(** ** Limits *)

(** C36: In every reachable state any set of distinct open zones is within the
    limit for open zones and any set of distinct active zones within the limit
    for active zones, where there is a limit. *)
Theorem zns_limits n0 n (l : list nat) (P : NvmeZoneState → bool) (mx : Z) :
  zinv n0 → whole n0 → reach n0 n → NoDup l →
  (∀ i, i ∈ l → ∃ z, zone_at n i = Some z ∧ P (zns_get_zone_state z) = true) →
  (P, mx) = (is_open, max_open_zones n) ∨ (P, mx) = (is_active, max_active_zones n) →
  mx ≠ 0 → Z.of_nat (length l) ≤ mx.
Proof.
  intros Hi Hw Hr Hnd Hl HP Hmx. destruct (reach_inv n0 n Hi Hw Hr) as (Hn & _).
  destruct (zi_lim _ Hn) as [Lo La].
  assert (Hin : ∀ i z, zone_at n i = Some z → ∀ st, zns_get_zone_state z = st → queued st = true → i ∈ qs n st).
  { intros i z Hz st Hst Hq. apply (zi_q _ Hn). split; [done|]. unfold state_of. rewrite Hz. simpl. by rewrite Hst. }
  assert (Hle : ∀ k, (∀ i, i ∈ l → i ∈ k) → (length l <= length k)%nat).
  { intros k Hk. by apply submseteq_length, NoDup_submseteq. }
  destruct HP as [[= -> ->]|[= -> ->]].
  - specialize (Lo Hmx). unfold opens, len in Lo.
    assert (length l <= length (exp_open_zones n ++ imp_open_zones n))%nat; [|rewrite length_app in *; lia].
    apply Hle. intros i (z & Hz & Ho)%Hl. apply elem_of_app.
    destruct (zns_get_zone_state z) eqn:Est; try done; [right|left]; exact (Hin i z Hz _ Est eq_refl).
  - specialize (La Hmx). unfold actives, opens, len in La.
    assert (length l <= length (exp_open_zones n ++ imp_open_zones n ++ closed_zones n))%nat;
      [|rewrite !length_app in *; lia].
    apply Hle. intros i (z & Hz & Ho)%Hl. rewrite !elem_of_app.
    destruct (zns_get_zone_state z) eqn:Est; try done; [right; left|left|right; right]; exact (Hin i z Hz _ Est eq_refl).
Qed.

Lemma zns_limits_witness : Z.of_nat (length [1%nat]) ≤ max_open_zones demo_written.
Proof.
  apply (zns_limits demo demo_written [1%nat] is_open (max_open_zones demo_written) demo_inv); [done|exact demo_reach|by apply NoDup_singleton| |by left|done].
  intros i ->%list_elem_of_singleton. eexists. split; [vm_compute; reflexivity|done].
Defined.

(** ** Commands that must be served *)

(** C35: A write at the write pointer of a writable zone that has room, for which
    the limits leave room and whose data can be mapped, succeeds, and a read of
    the same blocks then returns the data of the write. *)
Theorem zns_write_read n req e i z rd e' (nlb := rw_nlb (rcmd req)) :
  zinv n → cmd_ok (rcmd req) → nz (nvme_check_mdts n (zns_l2b n nlb)) = false →
  zone_at n i = Some z → writable (zns_get_zone_state z) = true → room n (zns_get_zone_state z) →
  rw_slba (rcmd req) = w_ptr z → w_ptr z + nlb ≤ zslba (d z) + zcap (d z) →
  nz (zns_map_dptr req e) = false →
  rw_slba (rcmd rd) = rw_slba (rcmd req) → rw_nlb (rcmd rd) = nlb → nz (zns_map_dptr rd e') = false →
  ∃ n' req' rd', zns_write n req e = Some (n', req', NVME_SUCCESS, [])
    ∧ zns_read n' rd e' = Some (n', rd', NVME_SUCCESS, guest_blocks e nlb).
Proof.
  intros Hi Hc Hmd Hz Hw Hroom Hs Hle Hmap Hs2 Hn2 Hmap2.
  destruct (zns_write_succeeds n req e i z Hi Hc Hmd Hz Hw Hroom Hs Hle Hmap) as (n' & req' & E & Hwb). fold nlb in Hwb.
  destruct (zns_write_ok n req e Hi Hc) as (r & E' & Ho). rewrite E in E'. injection E' as <-.
  destruct Ho as (Hi' & Es & [(_ & j & y & Hy & [Hj Hjf _ (n1 & _ & Hj1 & [_ _ _ (z' & Hz' & _ & _ & S' & _ & T') _])])|[Hbad _]]); [|done].
  pose proof (zone_range n Hi i z Hz) as Hr. pose proof (zi_zone _ Hi i z Hz) as Hok. pose proof (zi_cfg _ Hi) as Hcfg.
  pose proof (rw_nlb_range (rcmd req)) as Hnr. fold nlb in Hnr.
  assert (Hsz : zone_size n' = zone_size n) by (exact (f_equal zone_size Es)).
  assert (Hji : j = i).
  { apply (inj Some). rewrite <- (zone_of_ptr n i z (w_ptr z) Hi Hz) by (destruct Hok, Hcfg; lia).
    symmetry. rewrite <- Hs, Hy. apply (zone_of_ptr n j y); [done..|]. fold nlb in Hjf.
    destruct (zi_zone _ Hi j y Hj), Hcfg. lia. }
  subst j. rewrite Hz in Hj. injection Hj as <-.
  destruct (zns_read_succeeds n' rd e' i z' Hi') as (rd' & out & Er & Hrd).
  - rewrite Hn2. etransitivity; [|exact Hmd]. exact (f_equal (λ m, nz (nvme_check_mdts m (zns_l2b m nlb))) Es).
  - done.
  - rewrite T'. repeat case_match; try done; destruct (zns_get_zone_state z); done.
  - rewrite S', Hs2, Hs. destruct Hok. lia.
  - rewrite S', Hs2, Hs, Hn2, Hsz. destruct Hok, Hcfg. lia.
  - done.
  - exists n', req', rd'. split; [done|]. rewrite Er. do 2 f_equal.
    rewrite Hs2, Hs, Hn2 in Hrd. destruct (write_blocks_ok (mbe n) (w_ptr z) (guest_blocks e nlb)) as (l' & El & _ & Hback & _).
    + destruct Hok. lia.
    + rewrite guest_blocks_length by lia. rewrite (zi_mbe _ Hi). destruct Hok, Hcfg. lia.
    + rewrite El in Hwb. injection Hwb as ->. rewrite guest_blocks_length in Hback by lia. congruence.
Qed.

Lemma zns_write_read_witness : ∃ n' req' rd',
  zns_write demo (demo_cmd NVME_CMD_WRITE 4 1 0) demo_env = Some (n', req', NVME_SUCCESS, [])
  ∧ zns_read n' (demo_cmd NVME_CMD_READ 4 1 0) demo_env = Some (n', rd', NVME_SUCCESS, [7; 8]).
Proof.
  apply (zns_write_read demo (demo_cmd NVME_CMD_WRITE 4 1 0) demo_env 1 (demo_zone 1) (demo_cmd NVME_CMD_READ 4 1 0) demo_env);
    [exact demo_inv|split; simpl; lia|done|done|done|split; intros _; vm_compute; discriminate|done|done|done|done|done|done].
Defined.

(** ** Zone management *)

(** The state machine of a zone: the state an action leads to. *)
Definition action_target (a : Z) st : option NvmeZoneState :=
  if a =? NVME_ZONE_ACTION_OPEN then
    match st with EMPTY | IMPLICITLY_OPEN | EXPLICITLY_OPEN | CLOSED => Some EXPLICITLY_OPEN | _ => None end
  else if a =? NVME_ZONE_ACTION_CLOSE then
    match st with IMPLICITLY_OPEN | EXPLICITLY_OPEN | CLOSED => Some CLOSED | _ => None end
  else if a =? NVME_ZONE_ACTION_FINISH then
    match st with EMPTY | IMPLICITLY_OPEN | EXPLICITLY_OPEN | CLOSED | FULL => Some FULL | _ => None end
  else if a =? NVME_ZONE_ACTION_RESET then
    match st with EMPTY | IMPLICITLY_OPEN | EXPLICITLY_OPEN | CLOSED | FULL => Some EMPTY | _ => None end
  else if a =? NVME_ZONE_ACTION_OFFLINE then
    match st with READ_ONLY | OFFLINE => Some OFFLINE | _ => None end
  else None.

(** Zone [i] is in state [st] and the other zones are untouched. *)
Definition put_in n n' i st : Prop :=
  state_of n' i = Some st ∧ ∀ j, j ≠ i → zone_at n' j = zone_at n j.

Lemma moved_put n n' i z st : moved_to n n' i z st → put_in n n' i st.
Proof.
  intros Hm. destruct (mv_zone _ _ _ _ _ Hm) as (z' & Hst & _ & _ & _ & _ & Hat). split.
  - unfold state_of. rewrite Hat, decide_True by done. simpl. by rewrite Hst.
  - intros j Hj. by rewrite Hat, decide_False.
Qed.

Lemma still_put n i z : zone_at n i = Some z → put_in n n i (zns_get_zone_state z).
Proof. intros Hz. split; [|done]. unfold state_of. by rewrite Hz. Qed.

(** The effect [H] of a handler of an action. *)
Definition action_effect (a : Z) n n' i st (s : Z) : Prop :=
  match action_target a st with
  | Some st' => s = NVME_SUCCESS ∧ put_in n n' i st'
      ∨ a = NVME_ZONE_ACTION_OPEN ∧ nz s = true ∧ n' = n
        ∧ ¬ limits n (opens n + 1) (actives n - b2z (is_active st) + 1)
  | None => n' = n ∧ s = NVME_ZONE_INVAL_TRANSITION
  end.

Lemma handler_effects n i z (st := zns_get_zone_state z) :
  zinv n → zone_at n i = Some z →
  (∃ n' s, zns_open_zone n i st = Some (n', s) ∧ zinv n' ∧ action_effect NVME_ZONE_ACTION_OPEN n n' i st s)
  ∧ (∃ n' s, zns_close_zone n i st = Some (n', s) ∧ zinv n' ∧ action_effect NVME_ZONE_ACTION_CLOSE n n' i st s)
  ∧ (∃ n' s, zns_finish_zone n i st = Some (n', s) ∧ zinv n' ∧ action_effect NVME_ZONE_ACTION_FINISH n n' i st s)
  ∧ (∃ n' s, zns_reset_zone n i st = Some (n', s) ∧ zinv n' ∧ action_effect NVME_ZONE_ACTION_RESET n n' i st s)
  ∧ (∃ n' s, zns_offline_zone n i st = Some (n', s) ∧ zinv n' ∧ action_effect NVME_ZONE_ACTION_OFFLINE n n' i st s).
Proof.
  intros Hi Hz. pose proof (still_put n i z Hz) as Hstill. fold st in Hstill. unfold action_effect. split_and!.
  - destruct (open_ok n i z Hi Hz) as (n' & s & E & Hi' & H). fold st in E, H. exists n', s. split_and!; [done..|].
    destruct st; simpl in *; destruct_and?; destruct_or?; destruct_and?; subst; auto; left; split; eauto using moved_put.
  - destruct (close_ok n i z Hi Hz) as (n' & s & E & Hi' & H). fold st in E, H. exists n', s. split_and!; [done..|].
    destruct st; simpl in *; destruct_and?; subst; auto; left; split; eauto using moved_put.
  - destruct (finish_ok n i z Hi Hz) as (n' & s & E & Hi' & H). fold st in E, H. exists n', s. split_and!; [done..|].
    destruct st; simpl in *; destruct_and?; subst; auto; left; split; eauto using moved_put.
  - destruct (reset_ok n i z Hi Hz) as (n' & s & E & Hi' & H). fold st in E, H. exists n', s. split_and!; [done..|].
    destruct st; simpl in *; destruct_and?; subst; auto; left; split; eauto using moved_put.
  - destruct (offline_ok n i z Hi Hz) as (n' & s & E & Hi' & H). fold st in E, H. exists n', s. split_and!; [done..|].
    destruct st; simpl in *; destruct_and?; subst; auto; left; split; eauto using moved_put.
Qed.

> **What is being asked**: Within the material above, extract exactly the lines that start at the line containing "[|rewrite !length_app in *; lia]." and stop after the line containing "destruct (zns_write_ok n", and only those.

> **Answer to the exercise**:
      [|rewrite !length_app in *; lia].
    apply Hle. intros i (z & Hz & Ho)%Hl. rewrite !elem_of_app.
    destruct (zns_get_zone_state z) eqn:Est; try done; [right; left|left|right; right]; exact (Hin i z Hz _ Est eq_refl).
Qed.

Lemma zns_limits_witness : Z.of_nat (length [1%nat]) ≤ max_open_zones demo_written.
Proof.
  apply (zns_limits demo demo_written [1%nat] is_open (max_open_zones demo_written) demo_inv); [done|exact demo_reach|by apply NoDup_singleton| |by left|done].
  intros i ->%list_elem_of_singleton. eexists. split; [vm_compute; reflexivity|done].
Defined.

(** ** Commands that must be served *)

(** C35: A write at the write pointer of a writable zone that has room, for which
    the limits leave room and whose data can be mapped, succeeds, and a read of
    the same blocks then returns the data of the write. *)
Theorem zns_write_read n req e i z rd e' (nlb := rw_nlb (rcmd req)) :
  zinv n → cmd_ok (rcmd req) → nz (nvme_check_mdts n (zns_l2b n nlb)) = false →
  zone_at n i = Some z → writable (zns_get_zone_state z) = true → room n (zns_get_zone_state z) →
  rw_slba (rcmd req) = w_ptr z → w_ptr z + nlb ≤ zslba (d z) + zcap (d z) →
  nz (zns_map_dptr req e) = false →
  rw_slba (rcmd rd) = rw_slba (rcmd req) → rw_nlb (rcmd rd) = nlb → nz (zns_map_dptr rd e') = false →
  ∃ n' req' rd', zns_write n req e = Some (n', req', NVME_SUCCESS, [])
    ∧ zns_read n' rd e' = Some (n', rd', NVME_SUCCESS, guest_blocks e nlb).
Proof.
  intros Hi Hc Hmd Hz Hw Hroom Hs Hle Hmap Hs2 Hn2 Hmap2.
  destruct (zns_write_succeeds n req e i z Hi Hc Hmd Hz Hw Hroom Hs Hle Hmap) as (n' & req' & E & Hwb). fold nlb in Hwb.
  destruct (zns_write_ok n req e Hi Hc) as (r & E' & Ho). rewrite E in E'. injection E' as <-.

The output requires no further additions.